The second cut bows the title track, "Valleys of Neptune." At the time of its composition, the country was in the midst of grand space exploration, a Hendrix obsession from childhood. "Valleys of Neptune" is awash in phosphene light, six-string will, and a cast-iron rhythm, glorious in effort though it lacks the volatile Hendrix lead, and the album generally leans toward the Band of Gypsies direction with revamped versions of "Red House" and "Stone Free." The cover is a tinted Linda McCartney photo superimposed over a watercolor Hendrix painted at age 10, printed in wistful blues and vulnerable greens.

It's a frivolous luxury to play the guessing game – what a Hendrix jazz or blues record would have sounded like. Miles Davis and Gil Evans waited in the wings, and then there's all the living bluesmen he could have recorded with. Imagine Hendrix at those London Howlin' Wolf sessions, or him asking Muddy Waters to tour with him and matching strings with Freddie King in Texas or joining Earl King onstage in New Orleans at Jazz Fest.

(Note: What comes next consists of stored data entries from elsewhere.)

(** * Further properties *)

(** ** [strip] and [parse_option_and_arg] *)

Lemma skip_leading_spec c s :
  exists pre,
    s = String.append pre (CString.skip_leading c s)
    /\ only c pre = true
    /\ first_is c (CString.skip_leading c s) = false.
Proof.
  induction s as [|a s IH]; cbn [CString.skip_leading].
  - exists EmptyString. auto.
  - destruct (Ascii.eqb a c) eqn:E.
    + destruct IH as (pre & E1 & E2 & E3).
      exists (String a pre). cbn. rewrite E, E2, <- E1. auto.
    + exists EmptyString. cbn. rewrite E. auto.
Qed.

Lemma drop_trailing_spec c s :
  exists post,
    s = String.append (CString.drop_trailing c s) post
    /\ only c post = true
    /\ last_is c (CString.drop_trailing c s) = false
    /\ (first_is c s = false ->
        first_is c (CString.drop_trailing c s) = false).
Proof.
  induction s as [|a s IH]; cbn [CString.drop_trailing].
  - exists EmptyString. auto.
  - destruct IH as (post & E1 & E2 & E3 & _).
    destruct (CString.drop_trailing c s) as [|b r] eqn:D.
    + cbn [String.append] in E1. subst post.
      destruct (Ascii.eqb a c) eqn:E.
      * exists (String a s). cbn. rewrite E, E2. auto.
      * exists s. cbn. rewrite E. auto.
    + exists post. repeat split; auto.
      cbn in E1 |- *. congruence.
Qed.

Lemma append_assoc (a b c : string) :
  String.append (String.append a b) c = String.append a (String.append b c).
Proof. induction a; cbn; congruence. Qed.

(** The decomposition of the argument of [strip] around its result. *)
Lemma strip_decomposition s c :
  exists pre r post,
    strip (Some s) c = Some r
    /\ s = String.append pre (String.append r post)
    /\ only c pre = true
    /\ only c post = true
    /\ first_is c r = false
    /\ last_is c r = false.
Proof.
  destruct (skip_leading_spec c s) as (pre & E1 & P1 & F1).
  destruct (drop_trailing_spec c (CString.skip_leading c s))
    as (post & E2 & P2 & L2 & F2).
  exists pre, (CString.drop_trailing c (CString.skip_leading c s)), post.
  repeat split; auto.
  rewrite <- E2. exact E1.
Qed.
(** C5. A request item that its schema rejects raises a
    [RequestValidationError] holding the schema's error (its issue list),
    the reference to the request options and the rejected item as
    [metadata.request]; a response that its schema rejects raises a
    [ResponseValidationError] holding the same and the raw response as
    [metadata.response]. In a run, the options the error refers to are the
    final options as they are when validation fails: the merge for a query
    failure, the merge with the validated [params] for a body failure, what
    the transport received for a response failure. In particular, with the
    body schema [{ age: number }] and the body [{ age: "x" }] on a new
    builder, [exec] raises a [RequestValidationError] whose
    [metadata.request] is [{ age: "x" }], without any transport call. *)
Theorem validation_error_contents :
  (∀ context v schema error (w : World),
     safeParse schema v = ParseFailure error →
     validateRequestItem context v (Some schema) w
     = (Throw (ThrowRequestValidationError
                 {| request_zodError := error;
                    request_metadata :=
                      {| request_requestOptions := context;
                         request := v |} |}),
        with_event (EvSafeParse v) w))
  ∧ (∀ context v schema error (w : World),
       safeParse schema v = ParseFailure error →
       handleValidatedResponse context v (Some schema) w
       = (Throw (ThrowResponseValidationError
                   {| response_zodError := error;
                      response_metadata :=
                        {| response_requestOptions := context;
                           response := v |} |}),
          with_event (EvSafeParse v) w))
  ∧ (∀ c (w : World) asyncOptions w1,
       resolve_asyncOptions (asyncOptionsSetterMethod c) w
         = (Ok asyncOptions, w1) →
       let final := spread (description c w) asyncOptions in
       (∀ schema error,
          querySchema c = Some schema →
          safeParse schema (prop final "params") = ParseFailure error →
          ∃ e w',
            engine c w = (Throw (ThrowRequestValidationError e), w')
            ∧ issues (request_zodError e) = issues error
            ∧ request (request_metadata e) = prop final "params"
            ∧ read (request_requestOptions (request_metadata e)) w' = final
            ∧ transport_calls (trace w') = transport_calls (trace w))
       ∧ (∀ params schema error,
            request_outcome (length (heap w)) (prop final "params")
              (querySchema c) = Ok params →
            bodySchema c = Some schema →
            safeParse schema (prop final "data") = ParseFailure error →
            ∃ e w',
              engine c w = (Throw (ThrowRequestValidationError e), w')
              ∧ issues (request_zodError e) = issues error
              ∧ request (request_metadata e) = prop final "data"
              ∧ read (request_requestOptions (request_metadata e)) w'
                = <["params" := params]> final
              ∧ transport_calls (trace w') = transport_calls (trace w))
       ∧ (∀ params data received e0 schema error,
            request_outcome (length (heap w)) (prop final "params")
              (querySchema c) = Ok params →
            request_outcome (length (heap w)) (prop final "data")
              (bodySchema c) = Ok data →
            let sent := <["data" := data]> (<["params" := params]> final) in
            axios sent (env w1) = (Ok received, e0) →
            responseSchema c = Some schema →
            safeParse schema (prop received "data") = ParseFailure error →
            ∃ e w',
              engine c w = (Throw (ThrowResponseValidationError e), w')
              ∧ issues (response_zodError e) = issues error
              ∧ response (response_metadata e) = prop received "data"
              ∧ read (response_requestOptions (response_metadata e)) w'
                = sent
              ∧ transport_calls (trace w')
                = transport_calls (trace w) ++ [sent]))
  ∧ (∀ host (w : World),
       let built := (validatedRequestMaker host
                     |> requestMaker.bodySchema Fixtures.age_number
                     |> requestMaker.body (VObject [("age", VString "x")]))
                      w in
       ∃ e w',
         requestMaker.exec built.1 built.2
           = (Throw (ThrowRequestValidationError e), w')
         ∧ request (request_metadata e) = VObject [("age", VString "x")]
         ∧ transport_calls (trace w') = transport_calls (trace w)).
Proof.
  assert (Hsame : ∀ c (w : World) asyncOptions w1,
             resolve_asyncOptions (asyncOptionsSetterMethod c) w
               = (Ok asyncOptions, w1) →
             transport_calls (trace w1) = transport_calls (trace w)).
  { intros c w asyncOptions w1 Hresolve.
    destruct (resolve_asyncOptions_frame _ _ _ _ Hresolve) as [_ ->].
    rewrite transport_calls_app.
    destruct (asyncOptionsSetterMethod c); simpl; by rewrite app_nil_r. }
  assert (Hparse : ∀ schema v, transport_calls (parse_events schema v) = []).
  { by intros [?|] ?. }
  split_and!.
  - intros context v schema error w Hfail.
    rewrite validateRequestItem_run. simpl. by rewrite Hfail.
  - intros context v schema error w Hfail.
    rewrite handleValidatedResponse_run. simpl. by rewrite Hfail.
  - intros c w asyncOptions w1 Hresolve final. split_and!.
    + intros schema error Hschema Hfail.
      eexists _, _. split.
      { exact (engine_query_rejected _ _ _ _ _ _ Hresolve Hschema Hfail). }
      simpl. split_and!; [done|done|by apply (read_last w)|].
      rewrite transport_calls_app, (Hsame _ _ _ _ Hresolve). simpl.
      by rewrite app_nil_r.
    + intros params schema error Hquery Hschema Hfail.
      eexists _, _. split.
      { exact (engine_body_rejected _ _ _ _ _ _ _ Hresolve Hquery Hschema
                 Hfail). }
      simpl. split_and!; [done|done|by apply (read_last w)|].
      rewrite !transport_calls_app, Hparse, (Hsame _ _ _ _ Hresolve). simpl.
      by rewrite !app_nil_r.
    + intros params data received e0 schema error Hquery Hbody sent
        Htransport Hschema Hfail.
      eexists _, _. split.
      { exact (engine_response_rejected _ _ _ _ _ _ _ _ _ _ Hresolve
                 Hquery Hbody Htransport Hschema Hfail). }
      simpl. split_and!; [done|done|by apply (read_last w)|].
      rewrite !transport_calls_app, !Hparse, (Hsame _ _ _ _ Hresolve). simpl.
      by rewrite !app_nil_r.
  - intros host w built.
    assert (Hsetter : asyncOptionsSetterMethod built.1 = None) by done.
    assert (Hquery : querySchema built.1 = None) by done.
    assert (Hbody : bodySchema built.1 = Some Fixtures.age_number) by done.
    assert (Hrequest : requestValidationErrorHandler built.1
                       = defaultRequestValidationHandler) by done.
    assert (Htrace : trace built.2 = trace w) by done.
    assert (Hdesc : description built.1 built.2
                    = <["data" := VObject [("age", VString "x")]]>
                        {[ "url" := VString host ]}).
    { unfold built. rewrite !chain_run.
      destruct (validatedRequestMaker_run host w) as (Halloc & _ & Hmade).
      cbn [requestMaker.bodySchema requestMaker.body fst snd].
      unfold description in *. cbn [baseOptions set_bodySchema].
      rewrite read_write by exact Halloc. by rewrite Hmade. }
    clearbody built. destruct built as [c w0]. simpl in *.
    assert (Hresolve : resolve_asyncOptions (asyncOptionsSetterMethod c) w0
                       = (Ok ∅, w0)) by (by rewrite Hsetter).
    assert (Hfinal : spread (description c w0) ∅
                     = <["data" := VObject [("age", VString "x")]]>
                         {[ "url" := VString host ]}).
    { unfold spread. by rewrite (left_id_L ∅ (∪)). }
    pose proof (engine_body_rejected c w0 ∅ w0 VUndefined Fixtures.age_number
                  {| issues := [Fixtures.invalid_type [VString "age"]] |}
                  Hresolve) as Hengine.
    rewrite Hfinal, Hquery in Hengine.
    specialize (Hengine eq_refl Hbody eq_refl).
    rewrite exec_run, Hengine, Hrequest.
    unfold defaultRequestValidationHandler.
    rewrite defaultHandleValidationError_run. unfold default_outcome.
    erewrite (unserializable_last _ w0) by reflexivity.
    eexists _, _. split; [reflexivity|].
    split; [reflexivity|].
    simpl. rewrite !transport_calls_app. simpl.
    by rewrite !app_nil_r, Htrace.
Qed.

(** C10. The options snapshot of a raised request-validation error shows
    how far validation had come: when the query schema rejects the final
    [params], the options the error refers to still hold the raw [params];
    when the query schema accepts them and the body schema then rejects the
    body, they already hold the query schema's output as [params]. [exec]
    hands the handler that error in that world. *)
Theorem error_snapshot_params c (w : World) asyncOptions w1 :
  resolve_asyncOptions (asyncOptionsSetterMethod c) w = (Ok asyncOptions, w1) →
  let final := spread (description c w) asyncOptions in
  (∀ schema error,
     querySchema c = Some schema →
     safeParse schema (prop final "params") = ParseFailure error →
     ∃ e w',
       engine c w = (Throw (ThrowRequestValidationError e), w')
       ∧ requestMaker.exec c w = requestValidationErrorHandler c e w'
       ∧ request (request_metadata e) = prop final "params"
       ∧ prop (read (request_requestOptions (request_metadata e)) w') "params"
         = prop final "params")
  ∧ (∀ schema normalized body_schema error,
       querySchema c = Some schema →
       safeParse schema (prop final "params") = ParseSuccess normalized →
       bodySchema c = Some body_schema →
       safeParse body_schema (prop final "data") = ParseFailure error →
       ∃ e w',
         engine c w = (Throw (ThrowRequestValidationError e), w')
         ∧ requestMaker.exec c w = requestValidationErrorHandler c e w'
         ∧ request (request_metadata e) = prop final "data"
         ∧ prop (read (request_requestOptions (request_metadata e)) w')
             "params"
           = normalized).
Proof.
  intros Hresolve final. split.
  - intros schema error Hschema Hfail.
    pose proof (engine_query_rejected _ _ _ _ _ _ Hresolve Hschema Hfail)
      as Hengine.
    eexists _, _. split; [exact Hengine|].
    split; [by rewrite exec_run, Hengine|].
    simpl. split; [done|].
    by rewrite (read_last w _ final).
  - intros schema normalized body_schema error Hschema Hparse Hbody Hfail.
    assert (Hquery : request_outcome (length (heap w)) (prop final "params")
                       (querySchema c) = Ok normalized).
    { rewrite Hschema. simpl. by rewrite Hparse. }
    pose proof (engine_body_rejected _ _ _ _ _ _ _ Hresolve Hquery Hbody
                  Hfail) as Hengine.
    eexists _, _. split; [exact Hengine|].
    split; [by rewrite exec_run, Hengine|].
    simpl. split; [done|].
    rewrite (read_last w _ (<["params" := normalized]> final)) by done.
    apply prop_insert.
Qed.

End Errors.

Section ErrorsWitness.
#[local] Existing Instance Fixtures.server.

(** A response that breaks its schema: the error carries the raw response
    and refers to the options the transport received. *)
Lemma validation_error_contents_witness :
  let c := (Scenarios.response_invalid Scenarios.start).1 in
  let w := (Scenarios.response_invalid Scenarios.start).2 in
  ∃ e w',
    engine c w = (Throw (ThrowResponseValidationError e), w')
    ∧ response (response_metadata e)
      = VObject [("id", VNumber 1); ("etag", VString "e")]
    ∧ issues (response_zodError e) = [Fixtures.invalid_type [VString "name"]]
    ∧ prop (read (response_requestOptions (response_metadata e)) w') "url"
      = VString "http://h"
    ∧ length (transport_calls (trace w')) = 1.
Proof.
  intros c w.
  destruct validation_error_contents as (_ & _ & Hrun & _).
  destruct (Hrun c w ∅ w eq_refl) as (_ & _ & Hresponse).
  destruct (Hresponse VUndefined VUndefined _ _ Fixtures.name_string
              {| issues := [Fixtures.invalid_type [VString "name"]] |}
              eq_refl eq_refl eq_refl eq_refl eq_refl)
    as (e & w' & Hengine & Hissues & Hraw & Hread & Hcalls).
  exists e, w'. split_and!.
  - exact Hengine.
  - exact Hraw.
  - exact Hissues.
  - by rewrite Hread.
  - by rewrite Hcalls.
Defined.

And here's a thought: Hendrix hadn't discovered Texas guitarists yet. It's heartbreaking enough to realize Stevie Ray Vaughan has been gone 20 years this August because of bad fortune; Hendrix will be gone 40 years in September by his own hand, a fucking overdose of some fucking sedative. Passed out, aspirating vomitus, choking to death. A fucking waste.

Hendrix mattered. Mattered in a way most musicians never will, mattered in a way that makes the kids still line up with their Fenders and Gibsons and Ibanezes and whatever pieces of wood and strings they can wrap their grubby little hands around because damn it feels good to make music. Last month, backstage at Antone's, 16-year-old blues native Carson Brock huddled with bassist Jake Draper and drummer Wes Armstrong and swore: "Every day, I look at Hendrix lyrics and put a quote on my Facebook. Today, it was, 'Not necessarily stoned but beautiful.'" The other two nodded at the guitarist in great understanding. The trio's set that evening included "Manic Depression" and "Voodoo Chile."

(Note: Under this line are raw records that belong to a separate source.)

(** * Finite-difference pricing of vanilla options: explicit and implicit schemes

    A shallow embedding of the two notebooks of the repository:
    - [VanillaOption_Explicit] (the Python 2 notebook, explicit scheme);
    - [compute_transition_probabilities], [create_tridiagonal_matrix],
      [initialize_option_matrix], [backward_iteration] and
      [vanilla_option_implicit] (Implicit_FDM.ipynb, implicit scheme).

    Conventions of the embedding.
    - A NumPy [float64] is an exact rational ([Q]); equality of computed
      numbers is [Qeq] ([==]).  Rounding of the values is not modelled.
    - [numpy.exp] and [numpy.linalg.inv] are library functions: they are the
      section variables [np_exp] and [la_inv].
    - The number of entries of [np.arange(0, S_max + dS, dS)] in the implicit
      notebook is decided by rounding: the exact quotient [(S_max + dS) / dS]
      is the integer [M + 1], and [float64] may compute a number just above
      it, whose ceiling is [M + 2].  That number of entries is the section
      variable [np_levels]; [Float64] computes it in IEEE arithmetic.
      The explicit notebook stops half a step later ([S_max + dS/2]): its
      quotient is [M + 1/2] and its ceiling is computed exactly.
    - A 1-D array is a [list Q], a 2-D array the list of its rows.
    - A Python exception is a [Raise]; Python's scalar [/] raises
      [ZeroDivisionError] on a zero divisor.  NumPy's elementwise division by
      a zero scalar produces [inf]/[nan], which [Q] does not have: statements
      about such quotients carry the hypothesis that the divisor is not zero.
    - [N] and [M] are natural numbers (the counts of time and space steps). *)

From Stdlib Require Import QArith Qround Qabs Qminmax ZArith List Lia Lqa Bool SpecFloat.
Import ListNotations.
Open Scope Q_scope.
Lemma identity_skips_completion_witness :
  summarize (batchesOfTwo chatTalks)
    (Comparison.make (profile 2 "B") (profile 3 "C") 1%float) emptyWorld =
    Some (emptyWorld,
          Return (ComparisonResult.make (profile 2 "B") (profile 3 "C") 1%float
                    (Some "No differences"))) /\
  exists w' results,
    generateDiffSummariesWithBatching (batchesOfTwo chatTalks) lastFirst
      threePairs emptyWorld = Some (w', Return results) /\
    (exists r, results !! 1 = Some r /\
               ComparisonResult.diffSummary r = Some "No differences") /\
    chatRequests w' =
      chatRequests emptyWorld ++
      (chatRequestOfComparison <$> differing threePairs) /\
    Comparison.make (profile 2 "B") (profile 3 "C") 1%float
      ∉ differing threePairs.
Proof.
  apply (identity_skips_completion (batchesOfTwo chatTalks) lastFirst
           threePairs emptyWorld 1).
  - simpl. lia.
  - vm_compute. reflexivity.
  - reflexivity.
  - vm_compute. reflexivity.
Defined.

(** C10: a completion call that succeeds with a response whose first
    choice has no content (null) makes [generateDiffSummary] return
    null, not the error placeholder; the result of a comparison that is
    not an identity then has a null [diffSummary]. *)
Theorem null_content_gives_null_summary env c w rest :
  (Comparison.similarityScore c =? 1)%float = false ->
  chat_completions_create env (chatRequestOfComparison c)
  = Return (None :: rest) ->
  generateDiffSummary env (Comparison.entryA c) (Comparison.match_ c) w
  = Some (logChat (chatRequestOfComparison c) w, Return None) /\
  summarize env c w
  = Some (logChat (chatRequestOfComparison c) w,
          Return (ComparisonResult.make (Comparison.entryA c)
                    (Comparison.match_ c) (Comparison.similarityScore c) None)) /\
  (None : option string) <> Some errorPlaceholder.
Proof.
  intros Hne Hresp. unfold chatRequestOfComparison in *. split; [|split].
  - rewrite generateDiffSummary_spec. unfold diffSummaryOf.
    rewrite Hresp. reflexivity.
  - rewrite summarize_spec.
    unfold summarizeIssue, summaryOf, identical, diffSummaryOf.
    rewrite Hne, Hresp. reflexivity.
  - discriminate.
Qed.

Lemma null_content_gives_null_summary_witness :
  let c := Comparison.make (profile 1 "A") (profile 4 "D") 0.5%float in
  generateDiffSummary (batchesOfTwo chatSilent) (Comparison.entryA c)
    (Comparison.match_ c) emptyWorld
  = Some (logChat (chatRequestOfComparison c) emptyWorld, Return None) /\
  summarize (batchesOfTwo chatSilent) c emptyWorld
  = Some (logChat (chatRequestOfComparison c) emptyWorld,
          Return (ComparisonResult.make (Comparison.entryA c)
                    (Comparison.match_ c) (Comparison.similarityScore c) None)) /\
  (None : option string) <> Some errorPlaceholder.
Proof.
  exact (null_content_gives_null_summary (batchesOfTwo chatSilent)
           (Comparison.make (profile 1 "A") (profile 4 "D") 0.5%float)
           emptyWorld [] eq_refl eq_refl).
Defined.

(** A content that is present, even an empty string, is returned
    trimmed: [??] replaces only null and undefined. *)
Lemma present_content_is_trimmed env entryA entryB w content rest :
  chat_completions_create env (chatRequestOf entryA entryB)
  = Return (Some content :: rest) ->
  generateDiffSummary env entryA entryB w
  = Some (logChat (chatRequestOf entryA entryB) w, Return (Some (trim content))).
Proof.
  intros Hresp. rewrite generateDiffSummary_spec. unfold diffSummaryOf.
  rewrite Hresp. reflexivity.
Qed.

(** * The whole run *)

Lemma embedding_stage_returns env timing entries embedded w :
  0 < BATCH_SIZE env ->
  timingOK env timing entries = true ->
  embedOutcome env <$> entries = Return <$> embedded ->
  generateEmbeddingsWithBatching env timing entries w =
  Some (Nat.iter (pausesOf env (length entries)) (pause (RATE_LIMIT_DELAY env))
                 (issueAll embedIssue entries w),
        Return embedded).
Proof.
  intros Hb Htm Hrs.
  apply (withBatching_returns env (embedEntry env) embedIssue (embedOutcome env)
           timing (embedEntry_spec env)); auto.
Qed.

Hendrix's August 1969 performance at Woodstock, performing "The Star-Spangled Banner," gave youth culture its own identity, the ultimate freak flag in the Stars and Stripes. He's a million miles away and right here in your shredded speakers.

That's the power of Jimi Hendrix then as now. He was the Sun King of rock guitar. He explored the sonic universe for four superstar years and mapped it so thoroughly that players are still trying to punch holes through it. Every generation since has understood that guitar begins with Hendrix 101.

IV

"Lie down on the carpet and put your head between the speakers."

It was a ritual in the days of vinyl. That Sunday, January 1968, my boyfriend Matt Palmer brought over his stereo – the whole thing – so we could listen to records while lying head-to-head on the living room carpet. He put his copy of Are You Experienced on the turntable, and we settled in as "Purple Haze" descended.

Listening like that was an experience. Hendrix murmured questions in the title track, asking over and over, "Have you ever been experienced?" Then adding as if to reassure me: "Well, I have. ... Not necessarily stoned but beautiful." Ah yes. That made sense to my limited world, where Barbies and playing with my brothers in the backyard on the swing set were not-too-distant memories.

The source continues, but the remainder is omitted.